Our findings that show no significant associations between green space accessibility and use are consistent with some studies [77,80,110], but not others [31,34,68,75,111]. One potential reason for our findings might be the limited range of our data. At present, the provision of green spaces in Dhaka is minimal, and most of our respondents indicated poor accessibility to green spaces. Due to the low accessibility level for most of the respondents, there was a lack of variation in our data regarding accessibility between low- and high-intensity users. Another explanation for these results could be our approach of measuring accessibility; we used subjective assessment (e.g., perceived access), whereas some studies that utilized objective measurement (e.g., distance to green space from home) observed significant associations [34,68,81,112].
In addition to accessibility, we observed that neighborhood-level green space availability is not associated with use intensity. This finding is not aligned with previous studies indicating that green space availability at the neighborhood level is associated with green space use [92,93,110,111,113]. We argue that, as with the lack of variations in green space accessibility, the overall low availability of green space in Dhaka is responsible for the non-significant association between green space availability and ‘Use intensity.’ Additionally, studies with contrasting results focused on Global North contexts, where the availability of green space at the neighborhood level is usually higher than in Dhaka [57].
Our case study is one of the few studies that investigated how attachment to green space influences use intensity among middle-aged adults. The results indicated that attachment to green space significantly increased the chance of high-intensity use. Our findings are consistent with several previous studies, where researchers also found that attachment to natural spaces was associated with increased usage [85,87,88,90]. Our findings are also consistent with Budrick et al.’s [91] study set in another Global South city (Pune, India), who reported that place identity and place attachment were associated with pro-environmental attitudes among urban green space users. We explain green space attachment and increased usage based on the level of social capital and social support associated with green space and health [91,114,115,116]. In our study, respondents visiting the same green space for a greater number of years were more familiar with the local environment than other people visiting the green space for a shorter number of years. Familiarity with the local environment might induce place identity and increase users’ perceived safety of the green space [90,91,115]. Additionally, regular visits to green space for longer periods have the potential to help group formation (e.g., diabetic patient walker groups and friendships), which provides green space users with opportunities for social participation. These factors encourage more frequent and longer green space visits. Recently, Gaikwad and Shinde [38] also observed a similar phenomenon among older adults when studying park usage in Pune, India.
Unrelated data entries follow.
(* ===== verification/Prelude.v ===== *)
(** * A verification development for the T2 Touch ID tools

    The repository drives the fingerprint coprocessor of a T2 Mac from Linux.
    Every operation that changes the coprocessor or the host's copy of its
    data (enrolling, renaming and deleting a fingerprint, synchronising the
    host archives, activating a user) is preceded by an intent in an
    append-only journal, driven over a Bridge connection, and settled by
    readbacks; a registry of the journals decides whether a new operation may
    start.  The development models that core: the journals and the state
    machines their records are validated by, the users the operations are
    authorized for, the byte formats that are exchanged with the coprocessor,
    the archives and the store of its data on the host, and the operations
    that drive all of these, down to the lease of the connection.

    ** Layers and files

    Foundations:
    - [Prelude]: exceptions and the [result] type, the fold of a history, paths;
    - [PyValue]: the dynamic values the sources are written over, with Python's
      equality, dictionary access and [uuid.UUID];
    - [Sha256], [Json], [JsonFacts]: the digest, canonical [json.dumps] and
      [json.loads], and that loading inverts dumping;
    - [Effect]: the state-and-exception monad [act] of methods that mutate their
      object or a socket, with a weakest-precondition calculus;
    - [Bytes]: byte strings, [struct] formats, and the class [Wire] of a codec
      whose decoder accepts exactly the encoder's image;
    - [UuidFacts]: [uuid.UUID] reads back what [str] of a UUID writes;
    - [KeyedArchive]: the values of [plistlib] and the traversal of an object
      table;
    - [OperationWorld]: what the operations on a journal share - the class
      [Journalled] of their worlds, the surroundings of the process, and the
      checked append as an action.

    Journals ([src/src/t2_mutation_journal.py] and the typed journals on it):
    - [MutationJournal]: [reject_secrets], [validate_baseline],
      [validate_records], [append], [create], [read] on a journal file;
    - [Evidence]: the evidence checks the typed journals share;
    - [TypedJournal]: [validate_history], [read] and [append_checked] over the
      class [TypedJournal] that each typed journal instantiates;
    - [PersistenceJournal]: [PersistenceTracker] of
      [t2_enrollment_persistence_journal.py], the multi-batch save;
    - [EnrollmentJournal], [RenameJournal], [DeleteJournal], [SyncJournal],
      [ExternalDeleteJournal], [ActivationJournal]: the validators of
      [t2_enrollment_journal.py], [t2_identity_rename_journal.py],
      [t2_identity_delete_journal.py], [t2_catacomb_sync_journal.py],
      [t2_external_delete_reconcile.py], [t2_user_activation_journal.py], one
      definition [on_<milestone>] per branch of [validate_history];
    - [MutationRegistry]: [scan] and [blocks_new_mutation] of
      [t2_mutation_registry.py].

    Users:
    - [UserMapping]: [parse], [serialize], [resolve], [load] of
      [t2_user_mapping.py];
    - [UserReadiness]: [assess] of [t2_user_readiness.py];
    - [UserPolicy]: [authorize] and [require_bound_authority] of
      [t2_user_policy.py].

    Formats and protocols:
    - [EnrollmentProtocol]: the start request, the event decoders and the
      reducer [EnrollmentStateMachine] of [t2_enrollment_protocol.py];
    - [AcmProtocol]: the credential commands of [t2_acm_protocol.py];
    - [AksState]: the DER key-bag state of [t2_aks_state.py];
    - [BridgeWire]: frames, envelopes and the request loop of
      [t2_bridge_wire.py].

    The host's copy of the coprocessor's data:
    - [CatacombOracle], [CatacombCodec], [CatacombDecode], [CatacombWrite]: the
      independent reader of [t2_catacomb_oracle.py], the reader and writer of
      [t2_catacomb_codec.py], and the theorems on decoding and encoding;
    - [CatacombStore], [StoreRecovery]: the two-phase file transaction of
      [t2_catacomb_store.py] and its recovery from a crash at any call;
    - [CatacombProtocol]: components, listings, the save plan and commands of
      [t2_catacomb_protocol.py] and [t2_biolockout_protocol.py];
    - [IdentityInventory], [IdentityPlans]: the reconciliation of the archive
      with the live inventory and its consumers ([t2_identity_inventory.py],
      [t2_user_broker_inventory.py], [t2_fprint_projection.py],
      [t2_fprint_match_selection.py]), and the plans of
      [t2_identity_rename.py] and [t2_identity_delete.py].

    Operations:
    - [UserActivation], [ActivationRuns]: [run] of
      [t2_user_activation_operation.py] and [recover] of
      [t2_user_activation_recovery.py];
    - [EnrollmentOperation], [EnrollmentRuns]: the class of that name of
      [t2_enrollment_operation.py], over the interface [EnrollmentTransport];
    - [SaveWorld], [SaveFacts]: transport, host store, buffers and trace of a
      save, and what all saves have in common, whatever their journal
      ([SaveJournal]);
    - [PersistenceOperation], [PersistenceRuns]: [run] of
      [t2_enrollment_persistence_operation.py];
    - [SingleSave], [SingleSaveRuns], [IdentityOperations],
      [IdentityOperationRuns]: the save of one component and the two operations
      made of it, [run] of [t2_identity_rename_operation.py] and of
      [t2_identity_delete_persistence.py];
    - [DeleteOperation]: [run] of [t2_identity_delete_operation.py], over the
      interface [DeleteTransport].

    Adapters between the operations and the connection:
    - [BridgeLease]: the interface [Lease] of a connection, and
      [IdentityDeleteBridge] of [t2_identity_delete_bridge.py];
    - [CatacombBridge], [CatacombBridgeRuns]: the transports of a save of
      [t2_catacomb_bridge.py], [t2_biolockout_bridge.py] and the router of
      [t2_enrollment_persistence_bridge.py];
    - [EnrollmentBridge]: [EnrollmentBridgeTransport] of
      [t2_enrollment_bridge.py];
    - [EnrollmentStack]: the enrolment operation over that adapter, as
      [t2_enrollment_coordinator.py] puts them together.

    The fingerprint daemon and its workers:
    - [ProcessIdentity]: which process a pidfd denotes and as whom it runs, of
      [t2_dbus_identity.py] and [t2_polkit_grant.py], over the interface
      [Kernel];
    - [WorkerProtocol], [WorkerChannel]: the packets and the sends and receives
      of [t2_fprint_worker_protocol.py] and
      [t2_fprint_delete_worker_protocol.py].

    Concrete inputs: [Samples], [JournalSamples], [UserSamples],
    [FileSamples], [ProtocolSamples], [CatacombSamples],
    [IdentitySamples], [OperationSamples], [PersistenceSamples],
    [BridgeSamples], [EnrollmentSamples], [EditSamples] hold the runs on which the
    theorems with hypotheses are instantiated.

    ** What the theorems show

    - Journal files: appending extends the file with one chained record and
      changes nothing before it, whatever the system calls do; a guarded append
      detects a concurrent change; two journals of the same last digest are
      equal unless two of their own records collide; a checked append keeps the
      history valid and, absent I/O errors, completes.
    - State machines: each journal's records follow a phase graph; a command is
      never journalled after an outcome; a deletion is dispatched at most once;
      a save follows its script batch by batch; an activation ends and never
      repeats a step; a verified record lies behind a reboot; an unblocked
      registry means every journal is settled.
    - Users: the mapping file has one canonical form; resolution, readiness
      and authorization are characterised exactly by what they rest on, and a
      decision is consumed only for the operation it was made for.
    - Protocols: decoders accept exactly the encoder's image; the status
      domain of an enrolment is partitioned; an enrolment has one outcome; a
      request returns exactly when its own reply has come, with the callbacks
      before it, each acknowledged once.
    - Archives: the two readers agree; a written archive reads back, and every
      edit does what it says, as long as [plistlib] can encode the result within
      the codec's limit of 1 MiB; a reachability check accepts exactly the
      acyclic, fully reachable tables; a plan is the edit of exactly one
      resolved identity, and binding fresh secure data keeps it.
    - The store: whatever call of a transaction fails or is never made, a
      recovery whose calls succeed installs all of the new components or none;
      a torn staged file blocks it (a finding).
    - Operations: every command to the coprocessor and every change of the
      host store is made while the journal on disk ends with its intent, in
      the order of a script, at most once, and secret buffers are wiped,
      however the run ends; a run that returns has recorded the outcome it
      returns, and the evidence of that outcome was observed after the last
      command; a recovery observes, changes nothing and settles the journal by
      what it observed; an enrolment ends if its transport does not time out
      forever.
    - Adapters: whatever the lease answers, the commands that reach it are an
      initial part of the script of the protocol, and nothing follows an
      error; the router of an enrolment satisfies what the save expects of its
      transport; and the commands of an enrolment at the lease are a part of
      those whose intents are on disk.
    - Workers: every decoder of a packet accepts exactly the canonical text of
      a valid message; a request that is received with a pidfd is that of the
      verified process, and a refusal leaves no descriptor open - unless other
      ancillary data comes in front of it (a finding).

    ** Modelling choices

    - Values of unknown type are [PyValue.value]; an argument that is
      annotated and never checked has the annotated type.  [bool] is an [int]
      where Python's equality says so; [type(x) is int] is [is_int].  Floats
      do not occur in any accepted value and are left out: [loads] returns
      [None] on them.  Strings hold code points below 256.
    - A dictionary is a [gmap]; where the source iterates over one, it sorts
      the keys or the order is checked separately, except in decoders that
      keep an association list.
    - An exception is its class and message; [raise ... from] keeps the new one.
    - [flock] makes one append or one read of a journal file atomic; other
      processes act between them as an arbitrary function on the file: a
      checked append has three moments - before its first read, between that
      and the append ([others]), and between the append and the reading back
      ([settle]) - and an operation numbers the moments of its accesses
      [3 n], [3 n + 1], [3 n + 2] ([OperationWorld.surroundings]).  What a
      theorem says of the journal at the time of a call is about the journal as
      the operation last read it back; what other processes do to it from then
      on is seen at the next access.
    - The theorems on operations assume that other processes are [orderly]:
      from a file of complete lines they leave one of complete lines (without
      the final newline the next append would corrupt the journal, a finding),
      and they do not come between an append and the reading back that
      follows it (a record of theirs there would be reported as the
      operation's own last one).  The properties say so.
    - Results of [open], [fstat], [write], [fsync] are inputs.  [fsync] of a
      directory has no other effect than its result: what a crash may lose is
      decided by the order of the calls.
    - A socket is the list of segments it will deliver and what was sent; an
      empty segment is the end of the stream, and after the last segment the
      peer is silent and [recv] does not return, which is the exception
      [Blocked] that no handler of [BridgeWire] catches.  The loop of a request has no bound of
      its own, and neither has the number of callbacks it takes.
    - Transports, stores, leases, callbacks, encoders and read-backs are
      interfaces over states of their own, or functions of the calls made so
      far: nothing is assumed of what they answer, exceptions included, unless
      a theorem names it as a hypothesis.
    - What an operation did is a trace: each call with the journal file as it
      was when the call was made.
    - A [bytearray] of an operation is a reference into a heap that the
      callees share, so wiping is an effect on the object they handed out.
    - A crash of the store is a system call that is never made, an exception
      nobody catches; [os.path.lexists] alone answers [False] when its call
      fails (so that a recovery may overlook a transaction, a finding).
      Directory entries reach the disk in the order of the calls.
    - [plistlib], and whatever else is not part of the repository, is a
      parameter of the definitions that use it.
    - Python's recursion limit is not modelled: the traversal of an archive
      nests at most as deep as the table is long.
    - Fuel appears in [Json] (input length), [Sha256] (number of blocks),
      [dec] (the bits of the number), [AksState.decode_entries] (an entry has
      at least one byte) and [BridgeWire] (a turn of the loop takes the
      sixteen bytes of a header or waits for them), [KeyedArchive.visit] (the nesting
      of distinct objects is at most the length of the table),
      [CatacombStore.write_blocks] (every write takes at least one byte) and
      [EnrollmentOperation.event_loop] (the polls).  [JsonFacts] shows that it
      is enough for every dumped text; [decode_total], [request_never_out_of_turns],
      [require_reachable_exact] and [enrollment_terminates] that it does not
      run out.

    ** Not modelled

    Device and account-database access ([ioctl], D-Bus, [pkcheck], [pwd]), the
    sockets and threads behind the lease of a connection
    ([t2_bridge_connection.py], [t2_ipc_session.py]), process launching,
    command-line tools, the C sources, units and scripts: their behaviour is
    that of the system they call, and the decisions they take are those of the
    modelled modules.  The reconciliations and pipelines that collect
    inventories over a connection and feed the modelled operations, the editing
    of the mapping file, the plan builder of the external-delete
    reconciliation, the processes at both ends of a worker channel, and the
    message protocol of the user broker are not modelled.  The components of the manifest say it
    one by one. *)
From stdpp Require Export base tactics option list gmap strings sorting fin_maps.
From Stdlib Require Export ZArith Lia Ascii.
Our findings related to attractiveness, accessibility, and availability of green space and use intensity contrast with several other case studies [31,34,68,78,93]. Green space use intensity among middle-aged residents in Dhaka might work in ways different from what has been observed in studies set in Global North contexts. In this regard, the analysis of NCDs and ParkRx provides key insights regarding green space use intensity in Dhaka.
One of the unique aspects of this study was the introduction of poor health condition and ParkRx as predictors of green space usage in our Dhaka case study set in the Global South context. The results indicated that in Dhaka, the middle-age respondents with NCDs are more likely to be high-intensity urban green space users than respondents without NCDs (Model 2). We also found that respondents with a ParkRx are more likely to exhibit high-intensity use compared to respondents without a ParkRx (Model 3). Both variables are crucial in understanding urban green space usage in the context of Dhaka. With increasing noncommunicable disease burdens in Dhaka and the overall Global South [96,97,117,118], more people are being diagnosed with NCDs, such as diabetes and cardiovascular disease. Healthcare professionals often recommend outdoor physical exercise for such patients in addition to regular medications, resulting in more patients engaging in health promotion in green spaces through active (moderate to vigorous physical activity) and passive activities (social gatherings, nature viewing). Our finding that the high-intensity middle-aged users of green spaces in Dhaka usually have NCDs and are prescribed ParkRx supports this pathway between poor health and green space use.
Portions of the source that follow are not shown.